OpenAI has introduced substantial upgrades to ChatGPT, allowing it to comprehend spoken words, respond using synthetic voices, and process images. Users can now engage in voice conversations on the mobile app, choosing from five synthetic voices, and sharing images for analysis. The update aims to compete with other AI chatbot leaders like Google and Microsoft. Concerns about synthetic voices facilitating deepfakes were addressed, with OpenAI clarifying their voices were created with professional actors. The use of consumer voice data and data security details remains somewhat vague.
OpenAI has unveiled significant enhancements to ChatGPT, marking the most substantial update since the introduction of GPT-4. This upgraded version now possesses the ability to “see,” “hear,” and “speak” in a sense, as it can comprehend spoken words, provide responses through synthetic voices, and process images. The company announced this development on Monday.
For users of ChatGPT’s mobile app, there is now the option to engage in voice conversations, with five different synthetic voices available for users to choose from for the bot’s responses. Furthermore, users can now share images with ChatGPT and even pinpoint specific areas for detailed analysis or inquiry, such as asking, “What types of clouds are these?”
OpenAI plans to roll out these changes to its paying users over the next two weeks. While the voice functionality will initially be accessible only on iOS and Android apps, the image processing capabilities will be available on all platforms.
This significant feature update comes amidst the escalating competition in the artificial intelligence landscape, with companies like OpenAI, Microsoft, Google, and Anthropic vying to introduce not only new chatbot applications but also innovative features. For instance, Google has announced multiple updates to its Bard chatbot, while Microsoft has integrated visual search into Bing.
Earlier this year, Microsoft’s substantial investment of an additional $10 billion in OpenAI was regarded as the most substantial AI investment of the year. In April, OpenAI reportedly concluded a $300 million share sale, valuing the company at approximately $27 billion to $29 billion, with contributions from prominent firms like Sequoia Capital and Andreessen Horowitz.
However, there are concerns among experts regarding AI-generated synthetic voices, which, in this context, could provide users with a more natural experience but also potentially facilitate more convincing deepfakes.
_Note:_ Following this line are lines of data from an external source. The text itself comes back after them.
(* ===== verification/TrieLazy.v ===== *)
(** What the store-aware trie promises (src/crates/soc-core/src/store.rs, the
    [*_with_store] operations).

    A partly loaded trie [denotes] the trie it stands for. Whatever a node store returns,
    an operation on it does what the plain operation does on the trie it denotes, or
    reports a storage error; when the store holds the trie, it reports none. [runs] is
    this claim for a computation in [SM], against a store that [serves] a trie. *)
From S2P Require Import Prelude IntCodec Canon CanonLaws Witness Encoding Parsing Trie TrieLaws.
From S2P Require Import DecodedCache TrieMap TrieStore NodeCodec.

Section lazy.
Context `{Blake3Laws} {K V : Type} `{EqDecision K} `{OrdLaws K} `{CanonAppends K} `{CanonAppends V}.
Context `{CanonDecode K} `{CanonDecode V} (wfK : K → Prop) (wfV : V → Prop).
Context `{!CanonCodec K wfK} `{!CanonCodec V wfV}.
Context `{!PrefixFree wfK (canon_bytes (A := K))} `{!PrefixFree wfV (canon_bytes (A := V))}.
Abbreviation TNode := (TrieNode K V).

(** * The nodes of a trie *)

Fixpoint subnodes (n : TNode) : list TNode :=
  n :: match n with Branch _ _ cs => concat (subnodes <$> cs) | _ => [] end.

Lemma subnodes_self n : n ∈ subnodes n.
Proof. destruct n; left. Qed.

Lemma elem_of_subnodes_branch n pre bm cs :
  n ∈ subnodes (Branch pre bm cs) ↔ n = Branch pre bm cs ∨ ∃ c, c ∈ cs ∧ n ∈ subnodes c.
Proof.
  cbn [subnodes]. rewrite elem_of_cons. f_equiv. rewrite list_elem_of_In, in_concat. split.
  - intros (l & Hl & Hn). apply list_elem_of_In in Hl, Hn. apply list_elem_of_fmap in Hl as (c & -> & Hc). eauto.
  - intros (c & Hc & Hn). exists (subnodes c). split; apply list_elem_of_In; [|done]. apply list_elem_of_fmap. eauto.
Qed.

Lemma subnodes_child pre bm cs c : c ∈ cs → subnodes c ⊆ subnodes (Branch pre bm cs).
Proof. intros Hc n Hn. apply elem_of_subnodes_branch. eauto. Qed.

(** Branches stay within the 64 nibbles of a hash. *)
Fixpoint shaped (depth : nat) (n : TNode) : Prop :=
  match n with
  | Branch pre _ cs => depth + length pre < 64 ∧ Forall id (shaped (S (depth + length pre)) <$> cs)
  | Lazy _ => False
  | _ => True
  end.

Lemma shaped_child depth pre bm cs c : shaped depth (Branch pre bm cs) → c ∈ cs → shaped (S (depth + length pre)) c.
Proof. intros [_ Hf] Hc. rewrite Forall_fmap, Forall_forall in Hf. by apply Hf. Qed.

Lemma trie_shaped h p n : trie_ok h p n → shaped (length p) n.
Proof.
  revert p. induction n as [l|c|pre bm cs IH|d] using TrieNode_rect'; intros p Hok; [done..| |by inversion Hok].
  inversion Hok as [| |? ? ? ? Hd Hb Hl HF]; subst. cbn. split; [done|]. rewrite Forall_fmap. clear Hok Hl Hb.
  induction HF as [|m c ms cs Hc HF IHF]; [constructor|]. apply Forall_cons in IH as [IHc IH]. constructor; [|by apply IHF].
  specialize (IHc _ Hc). rewrite !length_app in IHc. cbn in *. by replace (S (length p + length pre)) with (length p + length pre + 1) by lia.
Qed.

(** * Stores *)

Section store.
Context {St : Type} `{NodeStore St} (store : St).

Definition reads (d : Digest) (b : bytes) : Prop :=
  get_node store d = Ok (Some b) ∨ get_node_scan store d = Ok (Some b).

(** Buffers are vectors of bytes, and none is a stub of the digest it is stored under. *)
Record store_ok : Prop := {
  store_bytes d b : reads d b → are_bytes b ∧ len_ok b;
  store_stubs d b (m : TNode) : reads d b → decode_node_verified b d = Ok m → is_lazy m = false
}.

(** The store passes off another message as a node of the trie. *)
Definition forged (n : TNode) : Prop := ∃ d b (m : TNode) n',
  reads d b ∧ decode_node_verified b d = Ok m ∧ n' ∈ subnodes n ∧ collision (preimage m) (preimage n').

(** The store returns a verifying encoding of the node. *)
Definition returns_node (n : TNode) (r : result StorageError (option bytes)) : Prop :=
  ∃ b, r = Ok (Some b) ∧ decode_node_verified b (node_digest n) = Ok (shallow n).
Definition holds (n : TNode) : Prop :=
  returns_node n (get_node store (node_digest n)) ∧ returns_node n (get_node_scan store (node_digest n)).

(** What the store owes every node of a trie; [fail] allows it to lose nodes. *)
Definition served (fail : Prop) (n : TNode) : Prop := ∀ n', n' ∈ subnodes n →
  payload_ok wfK wfV n' ∧ (fail ∨ holds n') ∧
  ∀ d b (m : TNode), reads d b → decode_node_verified b d = Ok m → ¬ collision (preimage m) (preimage n').

Lemma served_child fail pre bm cs c : served fail (Branch pre bm cs) → c ∈ cs → served fail c.
Proof. intros Hs Hc n' Hn. apply Hs. by eapply subnodes_child. Qed.

(** ** The trie a partly loaded one stands for *)

#[local] Unset Elimination Schemes.

Inductive denotes (fail : Prop) : TNode → TNode → Prop :=
  | denotes_leaf l : denotes fail (Leaf l) (Leaf l)
  | denotes_collision c : denotes fail (Collision c) (Collision c)
  | denotes_branch pre bm ts cs :
      Forall2 (denotes fail) ts cs → denotes fail (Branch pre bm ts) (Branch pre bm cs)
  | denotes_lazy n : served fail n → denotes fail (Lazy (node_digest n)) n.

#[local] Set Elimination Schemes.

Lemma denotes_digest fail t n : denotes fail t n → node_digest t = node_digest n.
Proof.
  revert t. induction n as [l|c|pre bm cs IH|d] using TrieNode_rect'; intros t Hd; inversion Hd as [| |? ? ts ? HF|]; subst; try done.
  cbn [node_digest]. f_equal. clear Hd. induction HF as [|t c ts cs Ht HF IHF]; [done|].
  apply Forall_cons in IH as [IHc IH]. cbn. by rewrite (IHc _ Ht), IHF.
Qed.

(** A trie in memory. *)
Fixpoint full (n : TNode) : Prop :=
  match n with Lazy _ => False | Branch _ _ cs => Forall id (full <$> cs) | _ => True end.

Lemma denotes_refl fail n : full n → denotes fail n n.
Proof.
  induction n as [l|c|pre bm cs IH|d] using TrieNode_rect'; intros Hf; [constructor..| |done].
  constructor. cbn in Hf. rewrite Forall_fmap in Hf. induction IH; [constructor|].
  apply Forall_cons in Hf as [? ?]. constructor; auto.
Qed.

Lemma denotes_shallow fail n : is_lazy n = false → served fail n → denotes fail (shallow n) n.
Proof.
  intros Hz Hs. destruct n as [l|c|pre bm cs|d]; [constructor..| |done]. constructor.
  apply Forall2_fmap_l, Forall_Forall2_diag, Forall_forall. intros c Hc. constructor. by eapply served_child.
Qed.

(** Every cached node was read from the store. *)
Definition cache_from (oc : option (DecodedNodeCache TNode)) : Prop :=
  match oc with
  | None => True
  | Some c => cache_ok c ∧ ∀ d e, slots_map c !! d = Some e →
      ∃ b, reads d b ∧ decode_node_verified b d = Ok (node e)
  end.

(** * Computations *)

(** It does not panic or run out of fuel; what it returns satisfies [P], and it fails only
    when [fail] allows it. *)
Definition runs (fail : Prop) {A} (P : A → Prop) (m : SM K V A) : Prop := ∀ oc, cache_from oc →
  ∃ r oc', m oc = Done (r, oc') ∧ cache_from oc' ∧ match r with Ok a => P a | Err _ => fail end.

Lemma sm_ret_runs fail {A} (P : A → Prop) a : P a → runs fail P (mret a).
Proof. intros Ha oc Hc. exists (Ok a), oc. done. Qed.

Lemma sm_bind_runs fail {A B} (Q : A → Prop) (P : B → Prop) (m : SM K V A) f :
  runs fail Q m → (∀ a, Q a → runs fail P (f a)) → runs fail P (m ≫= f).
Proof.
  intros Hm Hf oc Hc. destruct (Hm oc Hc) as ([a|e] & oc' & He & Hc' & Hr).
  - destruct (Hf a Hr oc' Hc') as (r & oc'' & Hfe & ? & ?). exists r, oc''. unfold mbind, SM_bind. by rewrite He.
  - exists (Err e), oc'. unfold mbind, SM_bind. by rewrite He.
Qed.

Lemma runs_opt fail {A} (P : A → Prop) a (o : option A) : o = Some a → P a → runs fail P (SM_opt o).
Proof. intros -> Ha. by apply sm_ret_runs. Qed.

Lemma runs_opt_bind fail {A B} (P : B → Prop) a (o : option A) (f : A → SM K V B) :
  o = Some a → runs fail P (f a) → runs fail P (SM_opt o ≫= f).
Proof. intros -> Hf. eapply sm_bind_runs; [by apply (runs_opt _ (eq a) a)|]. by intros ? <-. Qed.

Lemma runs_mono fail {A} (P Q : A → Prop) m : runs fail P m → (∀ a, P a → Q a) → runs fail Q m.
Proof.
  intros Hm HPQ oc Hc. destruct (Hm oc Hc) as (r & oc' & ? & ? & ?). exists r, oc'. split_and!; [done..|].
  destruct r; auto.
Qed.

(** ** Reads *)

Context (Hstore : store_ok).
Threat actors and researchers have already begun exploring how deepfakes could be exploited to breach cybersecurity systems.
OpenAI acknowledged these concerns in its announcement, emphasizing that the synthetic voices were crafted with the direct involvement of voice actors rather than being collected from anonymous sources.
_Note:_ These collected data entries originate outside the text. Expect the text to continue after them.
(* ===== verification/TriePersist.v ===== *)
(** Persisting a trie (src/crates/soc-core/src/store.rs, [persist_to_store]).

    The writer of a trie stops at a node the cache or the store already knows, so what it
    leaves is complete only when every known node has its children in the store: [sound] is
    that invariant, kept by every write because children are written first. A persisted
    trie is reopened from its root digest with the same bindings. *)
From S2P Require Import Prelude IntCodec Canon CanonLaws Witness Encoding Parsing Trie TrieLaws.
From S2P Require Import DecodedCache TrieMap TrieStore NodeCodec TrieLazy.

Section persist.
Context `{Blake3Laws} {K V : Type} `{EqDecision K} `{OrdLaws K} `{CanonAppends K} `{CanonAppends V}.
Context `{CanonDecode K} `{CanonDecode V} (wfK : K → Prop) (wfV : V → Prop).
Context `{!CanonCodec K wfK} `{!CanonCodec V wfV}.
Context `{!PrefixFree wfK (canon_bytes (A := K))} `{!PrefixFree wfV (canon_bytes (A := V))}.
Context (h : KeyHasher K) (h_ok : hasher_ok h).
Abbreviation TNode := (TrieNode K V).
Implicit Types st : MemoryNodeStore.
Implicit Types s : PersistState (K := K) (V := V) (S := MemoryNodeStore).

(** * The store's invariant *)

Definition children (n : TNode) : list TNode := match n with Branch _ _ cs => cs | _ => [] end.

Definition contains_digest st (d : Digest) : Prop := is_Some (nodes st !! d).

(** Every entry verifies, none is a stub, and the children of each are in the store. *)
Definition sound st : Prop := ∀ d b, nodes st !! d = Some b →
  are_bytes b ∧ len_ok b ∧ ∃ m : TNode, decode_node_verified b d = Ok m ∧ is_lazy m = false ∧
    ∀ c, c ∈ children m → contains_digest st (node_digest c).

Lemma memory_reads st d b : reads st d b ↔ nodes st !! d = Some b.
Proof. unfold reads. cbn. split; [by intros [[= ?]|[= ?]]|intros ->; by left]. Qed.

Lemma sound_store_ok st : sound st → store_ok (K := K) (V := V) st.
Proof.
  intros Hs. split.
  - intros d b Hb%memory_reads. by destruct (Hs d b Hb) as (? & ? & _).
  - intros d b m Hb%memory_reads Hm. destruct (Hs d b Hb) as (_ & _ & m' & Hm' & ? & _). congruence.
Qed.

Lemma sound_empty : sound memory_new.
Proof. intros d b Hd. cbn in Hd. apply lookup_empty_Some in Hd as []. Qed.

(** * The nodes of a trie *)

Lemma child_smaller pre bm (cs : list TNode) c : c ∈ cs → length (subnodes c) < length (subnodes (Branch pre bm cs)).
Proof.
  intros Hc. cbn [subnodes length]. apply list_elem_of_split in Hc as (c1 & c2 & ->).
  rewrite fmap_app, concat_app, length_app. cbn. rewrite length_app. lia.
Qed.

Lemma subnode_subnodes (n n' : TNode) : n' ∈ subnodes n →
  subnodes n' ⊆ subnodes n ∧ length (subnodes n') ≤ length (subnodes n) ∧ preimages n' ⊆ preimages n.
Proof.
  induction n as [l|c|pre bm cs IH|d] using TrieNode_rect'; intros Hn; try (apply list_elem_of_singleton in Hn as ->; done).
  apply elem_of_subnodes_branch in Hn as [->|(c & Hc & Hn)]; [done|]. rewrite Forall_forall in IH.
  destruct (IH c Hc Hn) as (Hs & Hl & Hp). pose proof (child_smaller pre bm cs c Hc).
  pose proof (subnodes_child pre bm cs c Hc). pose proof (preimages_child c pre bm cs Hc).
  split_and!; [by etrans|lia|by etrans].
Qed.

(** The nodes of a trie that can be written. *)
Definition readable (n : TNode) : Prop :=
  len_ok (encode_node n) ∧ match n with Collision c => (Z.of_nat (length (coll_entries c)) ≤ 65536)%Z | _ => True end.

Lemma strictly_sorted_sorted {A} `{OrdLaws A} (l : list A) : strictly_sorted l → sorted l.
Proof.
  induction 1 as [|x l Hs IH Hx]; constructor; [done|]. eapply Forall_impl; [exact Hx|]. intros y. apply lt_le_of.
Qed.

Lemma trie_storable p n : trie_ok h p n → node_wf wfK wfV n → readable n → storable wfK wfV n.
Proof.
  intros Hok Hw [Hl Hc]. pose proof (trie_payload_ok wfK wfV h h_ok _ _ Hok Hw) as Hp. split; [done|].
  assert (∀ k, array32_ok (h k)) as Hh by (intros k; split; apply h_ok).
  destruct n as [l|c|pre bm cs|d]; [| | |done]; cbn in Hp.
  - inversion Hok; subst. destruct Hp as (? & ? & ?). split_and!; [apply Hh|done..].
  - inversion Hok as [|? hh es ? Hl2 Hs Hhe|]; subst. destruct Hp as (? & ? & ?). cbn in *. split_and!; [|done| |done].
    + destruct es as [|e es]; [simpl in *; lia|]. rewrite <-(Hhe e) by (by left). apply Hh.
    + by apply strictly_sorted_sorted.
  - pose proof (branch_nibbles wfK wfV h h_ok _ _ _ _ Hok). inversion Hok as [| |? ? ? ? Hd Hb Hl2 HF]; subst.
    split_and!; [lia|done|done|symmetry; by eapply Forall2_length|].
    apply Forall_forall. intros c Hin. apply list_elem_of_lookup in Hin as [i Hi].
    destruct (Forall2_lookup_r _ _ _ _ _ HF Hi) as (x & _ & Hx).
    rewrite (node_digest_payload _ _ _ Hx). apply digest_of_ok.
Qed.


(** A node's digest is not one of its descendants'. *)
Lemma child_digest p pre bm cs c n' : trie_ok h p (Branch pre bm cs) → node_wf wfK wfV (Branch pre bm cs) →
  ¬ collision_among (preimages (Branch pre bm cs)) → c ∈ cs → n' ∈ subnodes c →
  node_digest n' ≠ node_digest (Branch pre bm cs).
Proof.
  intros Hok Hw Hcol Hc Hn He. pose proof (subnodes_child pre bm cs c Hc _ Hn) as Hn'.
  destruct (subnode_ok wfK wfV h _ _ _ Hok Hw Hn') as (p' & Hok' & Hw').
  destruct (subnode_subnodes _ _ Hn) as (_ & Hl & _). pose proof (child_smaller pre bm cs c Hc).
  destruct (node_digest_inj wfK wfV h h_ok _ _ _ _ Hok' Hok Hw' Hw He) as [->|(m1 & m2 & M1 & M2 & Hm)]; [lia|].
  apply Hcol. exists m1, m2. destruct (subnode_subnodes _ _ Hn') as (_ & _ & Hp).
  split_and!; [..|done]; [apply elem_of_app in M1 as [M1|M1]|apply elem_of_app in M2 as [M2|M2]]; auto.
Qed.

Lemma verified_holds st (n : TNode) b : nodes st !! node_digest n = Some b →
  decode_node_verified b (node_digest n) = Ok (shallow n) → holds st n.
Proof. intros Hb Hm. split; exists b; (split; [by rewrite <-Hb|exact Hm]). Qed.

(** A sound store that knows the root holds the trie. *)
Lemma sound_holds st p n : sound st → trie_ok h p n → node_wf wfK wfV n → ¬ forged st n →
  contains_digest st (node_digest n) → ∀ n', n' ∈ subnodes n → holds st n'.
Proof.
  intros Hs. revert p. induction n as [l|c|pre bm cs IH|d] using TrieNode_rect'; intros p Hok Hw Hf [b Hb] n' Hn.
  all: destruct (Hs _ _ Hb) as (Hbb & Hbl & m & Hm & Hz & Hcs).
  all: pose proof (trie_payload_ok wfK wfV h h_ok _ _ Hok Hw) as Hp.
  all: destruct (verified_node wfK wfV b m _ Hbb Hbl Hp Hm Hz) as [->|Hcol];
    [|destruct Hf; eexists _, b, m, _; split_and!; [by apply memory_reads|exact Hm|apply subnodes_self|exact Hcol]].
  all: pose proof (verified_holds _ _ _ Hb Hm) as Hh.
  1-2: by apply list_elem_of_singleton in Hn as ->.
  2: by inversion Hok.
  apply elem_of_subnodes_branch in Hn as [->|(c & Hc & Hn)]; [done|]. rewrite Forall_forall in IH.
  destruct (subnode_ok wfK wfV h _ _ c Hok Hw) as (p' & Hok' & Hw').
  { by eapply subnodes_child, subnodes_self. }
  eapply (IH c Hc p'); [done|done| | |done].
  - intros (d & b' & m & n1 & ? & ? & Hn1 & ?). apply Hf. exists d, b', m, n1. split_and!; [done..| |done].
    by eapply subnodes_child.
  - apply (Hcs (Lazy (node_digest c))). apply list_elem_of_fmap. eauto.
Qed.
The release did not provide extensive details about how OpenAI intends to utilize consumer voice inputs or how data security will be ensured if such data is employed. OpenAI’s terms of service assert that consumers maintain ownership of their inputs “to the extent permitted by applicable law.”
Regarding voice interactions, OpenAI pointed to its guidance, which states that audio clips are not retained and are not used to enhance the models. However, it should be noted that transcriptions are considered inputs and may be employed to improve the large-language models.